### Exercise
Would you please copy each line of the data in which the string "than" occurs?

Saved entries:
Lemma skips_app l1 l2 : skips (l1 ++ l2) = (skips l1 + skips l2)%nat.
Proof. unfold skips. now rewrite List.filter_app, length_app. Qed.

(** Closes [e1 :: ... :: en :: l = ?evs ++ l]. *)
Ltac log_prefix l base :=
  lazymatch l with
  | base => constr:(@nil Event)
  | ?e :: ?l' => let r := log_prefix l' base in constr:(e :: r)
  end.

Ltac split_log :=
  lazymatch goal with
  | |- ?l = ?evs ++ ?base =>
      let r := log_prefix l base in unify evs r; reflexivity
  end.

(** One turn of the loop never throws; it asks yt-dlp for the JSON of
    its video once, touches only files inside the temporary directory,
    and either pushes one file or logs one skip. *)
Lemma playlist_video_run E tempDir downloadedFiles video w :
  exists files w' evs,
    playlist_video E tempDir downloadedFiles video w = (Ret files, w') /\
    log w' = evs ++ log w /\
    fetched evs = [videoUrl video] /\
    Forall (video_event tempDir) evs /\
    ((files = downloadedFiles /\ skips evs = 1%nat) \/
     (exists f, files = downloadedFiles ++ [f] /\ inside tempDir (path f) /\
                skips evs = 0%nat)).
Proof.
  unfold playlist_video. run.
  all: eexists _, _, _; split; [reflexivity|]; cbn [log]; split; [split_log|].
  all: split; [reflexivity|].
  all: split;
    [repeat (apply List.Forall_cons;
             [cbn [video_event]; unfold inside; repeat split; eauto|]);
     apply List.Forall_nil
    |first [left; split; reflexivity
           |right; eexists; repeat split; unfold inside; cbn [path]; eauto]].
Qed.

(** The whole loop: it never throws, whatever happens to single videos,
    and goes through all the entries it is given, in order. *)
Lemma playlist_loop_run E tempDir entries :
  forall downloadedFiles w,
    Forall (fun f => inside tempDir (path f)) downloadedFiles ->
    exists files w' evs,
      for_of entries (playlist_video E tempDir) downloadedFiles w = (Ret files, w') /\
      log w' = evs ++ log w /\
      rev (fetched evs) = map videoUrl entries /\
      Forall (video_event tempDir) evs /\
      (length files + skips evs = length downloadedFiles + length entries)%nat /\
      Forall (fun f => inside tempDir (path f)) files.
Proof.
  induction entries as [|video entries IH]; intros acc w Hacc.
  - exists acc, w, []. simpl. repeat split; trivial.
  - destruct (playlist_video_run E tempDir acc video w)
      as (acc1 & w1 & evs1 & Hrun1 & Hlog1 & Hf1 & Hev1 & Hacc1).
    assert (Forall (fun f => inside tempDir (path f)) acc1) as Hin1.
    { destruct Hacc1 as [[-> _]|(f & -> & Hf & _)]; trivial.
      apply Forall_app. split; trivial. now constructor. }
    destruct (IH acc1 w1 Hin1)
      as (acc2 & w2 & evs2 & Hrun2 & Hlog2 & Hf2 & Hev2 & Hlen2 & Hin2).
    exists acc2, w2, (evs2 ++ evs1).
    simpl. unfold bind. rewrite Hrun1, Hrun2, Hlog2, Hlog1.
    rewrite fetched_app, rev_app_distr, Hf1, Hf2, skips_app, <- app_assoc.
    repeat split; trivial.
    + apply Forall_app. now split.
    + destruct Hacc1 as [[-> Hs]|(f & -> & _ & Hs)];
        rewrite ?length_app in *; simpl in *; lia.
Qed.

(** [cleanupTemp] never throws; it unlinks the files it is given and the
    archive, and removes the temporary directory. *)
Lemma cleanupTemp_run files tempDir zipPath w :
  exists w' evs,
    cleanupTemp files tempDir zipPath w = (Ret tt, w') /\
    log w' = evs ++ log w /\
    Forall (cleanup_event files tempDir zipPath) evs /\
    fs w' !! zipPath = None.
Proof.
  assert (forall l w0, (forall p, In p (map path l) -> In p (map path files)) ->
            exists w1 evs,
              for_of l (fun _ f => cleanupFile (path f)) tt w0 = (Ret tt, w1) /\
              log w1 = evs ++ log w0 /\
              Forall (cleanup_event files tempDir zipPath) evs) as Hloop.
  { induction l as [|f l IH]; intros w0 Hl.
    - exists w0, []. repeat split; trivial.
    - simpl. unfold bind. rewrite cleanupFile_run.
      destruct (IH {| fs := delete (path f) (fs w0);
                      log := Unlink (path f) (present (fs w0) (path f)) :: log w0 |})
        as (w1 & evs & Hrun & Hlog & Hev).
      { intros p Hp. apply Hl. now right. }
      exists w1, (evs ++ [Unlink (path f) (present (fs w0) (path f))]).
      rewrite Hrun, Hlog, <- app_assoc. repeat split; trivial.
      apply Forall_app. split; trivial. constructor; [|constructor].
      right. apply Hl. now left. }
  destruct (Hloop files w (fun p Hp => Hp)) as (w1 & evs & Hrun & Hlog & Hev).
  unfold cleanupTemp, bind. rewrite Hrun. run_unfold. rewrite cleanupFile_run.
  eexists _, (Unlink zipPath _ :: Rmdir tempDir :: evs). split; [reflexivity|].
  cbn [log fs]. rewrite Hlog. repeat split; trivial.
  - repeat (apply List.Forall_cons; [simpl; auto|]). trivial.
  - apply lookup_delete_eq.
Qed.

(** ** What the playlist handler does around the loop *)

Lemma fetched_cleanup files tempDir zipPath evs :
  Forall (cleanup_event files tempDir zipPath) evs -> fetched evs = [].
Proof.
  induction 1 as [|e evs He _ IH]; trivial.
  destruct e; simpl in *; trivial; contradiction.
Qed.

Lemma skips_cons e l :
  skips (e :: l) = ((if is_skip e then 1 else 0) + skips l)%nat.
Proof. unfold skips. simpl. now destruct (is_skip e). Qed.

Lemma skips_cleanup files tempDir zipPath evs :
  Forall (cleanup_event files tempDir zipPath) evs -> skips evs = 0%nat.
Proof.
  induction 1 as [|e evs He _ IH]; trivial.
  rewrite skips_cons, IH. destruct e; simpl in *; trivial; contradiction.
Qed.

(** Runs [handlePlaylist] to its ends, with the loop and the clean-up
    replaced by what the lemmas above say of them. *)
Ltac run_playlist :=
  unfold attempts, survivors, after_playlist, handlePlaylist, start; run_unfold;
  repeat first
    [ match goal with
      | |- context [for_of ?xs (playlist_video ?E ?d) [] ?w] =>
          let H := fresh "Hrun" in
          destruct (playlist_loop_run E d xs [] w (List.Forall_nil _))
            as (?files & ?wl & ?evl & H & ?Hlog & ?Hfetched & ?Hvideo & ?Hlen & ?Hfiles);
          rewrite H; clear H
      | |- context [cleanupTemp ?f ?d ?z ?w] =>
          let H := fresh "Hrun" in
          destruct (cleanupTemp_run f d z w) as (?wc & ?evc & H & ?Hlog & ?Hclean & ?Hzip);
          rewrite H; clear H
      end; run_unfold
    | run_step ];
  cbn [log fs] in *;
  repeat match goal with
  | H : log ?w = _ |- context [log ?w] => rewrite H
  end.

(** Counts over such a log. *)
Ltac count_log :=
  repeat (rewrite ?fetched_app, ?skips_app, ?skips_cons; cbn [fetched is_skip]);
  repeat match goal with
  | H : Forall (cleanup_event _ _ _) ?evs |- _ =>
      rewrite ?(fetched_cleanup _ _ _ evs H), ?(skips_cleanup _ _ _ evs H);
      revert H
  end; intros;
  rewrite ?app_nil_r; cbn [app Nat.add].

(** Whatever happens, no video beyond the first [MAX_PLAYLIST_VIDEOS]
    entries is attempted; and once the loop is reached, each of these is,
    in order. *)
Lemma playlist_attempts E chatId info disk :
  let w := after_playlist E chatId info disk in
  (attempts w = [] \/
   attempts w = map videoUrl (firstn MAX_PLAYLIST_VIDEOS (entries info))) /\
  (announced chatId w ->
   attempts w = map videoUrl (firstn MAX_PLAYLIST_VIDEOS (entries info))).
Proof.
  split.
  - run_playlist; count_log; auto.
  - unfold announced. run_playlist; intros (t & n & Hin); in_log; count_log; auto.
Qed.

(** C7: for a playlist of more than [MAX_PLAYLIST_VIDEOS] entries,
    nothing but the first [MAX_PLAYLIST_VIDEOS] entries is ever
    attempted, and as soon as the run reaches the loop these are
    attempted, each once and in their order: ten attempts. *)
Theorem playlist_cap (E : Collaborators) (chatId : Z) (info : Info)
    (disk : gmap string Z)
    (Hlen : (length (entries info) > MAX_PLAYLIST_VIDEOS)%nat) :
  let w := after_playlist E chatId info disk in
  (attempts w = [] \/
   attempts w = map videoUrl (firstn MAX_PLAYLIST_VIDEOS (entries info))) /\
  (length (attempts w) <= MAX_PLAYLIST_VIDEOS)%nat /\
  (announced chatId w ->
   attempts w = map videoUrl (firstn MAX_PLAYLIST_VIDEOS (entries info)) /\
   length (attempts w) = MAX_PLAYLIST_VIDEOS).
Proof.
  destruct (playlist_attempts E chatId info disk) as [Hcap Hall].
  split; [exact Hcap|]. split.
  - destruct Hcap as [->| ->]; simpl; [lia|]. rewrite length_map, length_take. lia.
  - intros Hann. split; [exact (Hall Hann)|].
    rewrite (Hall Hann), length_map, length_take. lia.
Qed.

Lemma playlist_cap_witness :
  attempts (after_playlist
              (Scenario.env Scenario.online 1000 true Scenario.clip_split)
              1 fifteen ∅) =
    map videoUrl (firstn MAX_PLAYLIST_VIDEOS (entries fifteen)) /\
  length (attempts (after_playlist
                      (Scenario.env Scenario.online 1000 true Scenario.clip_split)
                      1 fifteen ∅)) = MAX_PLAYLIST_VIDEOS.
Proof.
  apply (playlist_cap
           (Scenario.env Scenario.online 1000 true Scenario.clip_split)
           1 fifteen ∅).
  - vm_compute. lia.
  - exists "mix", 15%nat. vm_compute. in_list.
Defined.

(** Fifteen entries, ten attempts. *)
Example fifteen_entries_ten_attempts :
  attempts (after_playlist
              (Scenario.env Scenario.online 1000 true Scenario.clip_split)
              1 fifteen ∅) =
  map (fun i => "https://www.youtube.com/watch?v=" +:+ i)
    ["a01"; "a02"; "a03"; "a04"; "a05"; "a06"; "a07"; "a08"; "a09"; "a10"].
Proof. vm_compute. reflexivity. Qed.



(** One video of the five is left, and it is archived and sent; when all
    four fail, the user is told so and nothing is archived. *)
Example one_of_five_survives :
  let w := after_playlist Flaky.env 7 Flaky.five ∅ in
  length (attempts w) = 5%nat /\ skips (log w) = 4%nat /\ survivors w = 1%nat /\
  In (Archiver [mkFile "/tmp/ytplaylist-Ab12Cd/song_22.mp4" "song_22.mp4"]
        "/app/mix.zip" true) (log w) /\
  In (SendDocument 7 "/app/mix.zip" true) (log w).
Proof.
  cbv zeta. split; [|split; [|split; [|split]]]; vm_compute; try reflexivity; in_list.
Qed.

Example none_of_four_survives :
  let w := after_playlist Flaky.env 7 Flaky.four ∅ in
  length (attempts w) = 4%nat /\ survivors w = 0%nat /\
  In (SendMessage 7 NNoVideosDownloaded true) (log w).
Proof.
  cbv zeta. split; [|split]; vm_compute; try reflexivity; in_list.
Qed.

(** ** The size gate at its boundary *)

(** A file of the single-video handler found no larger than [MAX_SIZE]
    is passed to [sendVideo], and no message says it is too large. *)
Lemma within_limit_single E chatId info u disk p size :
  let w := after_single E chatId info u disk in
  In (Stat p (Some size)) (log w) -> (size <= MAX_SIZE)%Z ->
  (exists ok, In (SendVideo chatId p ok) (log w)) /\
  (forall text ok, says_too_large text = true ->
                   ~ In (SendMessage chatId text ok) (log w)).
Proof.
  run_single; intros Hstat Hsize; in_log; gate_facts; try lia.
  all: split; [eexists; simpl; eauto 12|].
  all: intros text ok Htext Hin; in_log; discriminate.
Qed.
(** * Lead resolution core: cache, phone keys, address parsing, person
      extraction and result accumulation

    A shallow embedding of the resolution-and-caching engine found in
    [cache_manager.py] (class [CacheManager]), [lead_processor_v2.py]
    ([parse_address], [clean_phone], [extract_age], [format_address]) and
    [dialer_gui.py] ([extract_people_from_data], [process_lookup_data],
    [accumulate_phone_results], [accumulate_address_results],
    [add_to_call_history], [html_escape]).

    Conventions.
    - A Python [str] is a list of Unicode code points ([N]).  What the
      interpreter decides from its Unicode tables for code points outside
      ASCII (decimal digits, white space, word characters, lower-casing,
      caseless matching) and how it prints a non-string object ([str(x)])
      is not code of this program: it is taken as a parameter, the record
      [PyRuntime].  On ASCII the behaviour is written out.
    - A JSON document is a [value]; a Python dict is an association list in
      insertion order, a missing key is [None] of [dict_get].
    - A raised exception is [None] of the [option] monad ([res]).
    - The clock and the outcome of file operations are explicit arguments.
    - The functions are total: the interpreter's recursion limit on very
      deep documents is not modelled.
    - Of the two accumulators only the update of [self.current_results]
      is modelled; the spreadsheet, the display and the AI call that
      follow it read the list and do not change it. *)

From stdpp Require Import base option list strings gmap.
From Stdlib Require Import Ascii ZArith NArith Lia.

### Written answer
(** C7: for a playlist of more than [MAX_PLAYLIST_VIDEOS] entries,
(** A file of the single-video handler found no larger than [MAX_SIZE]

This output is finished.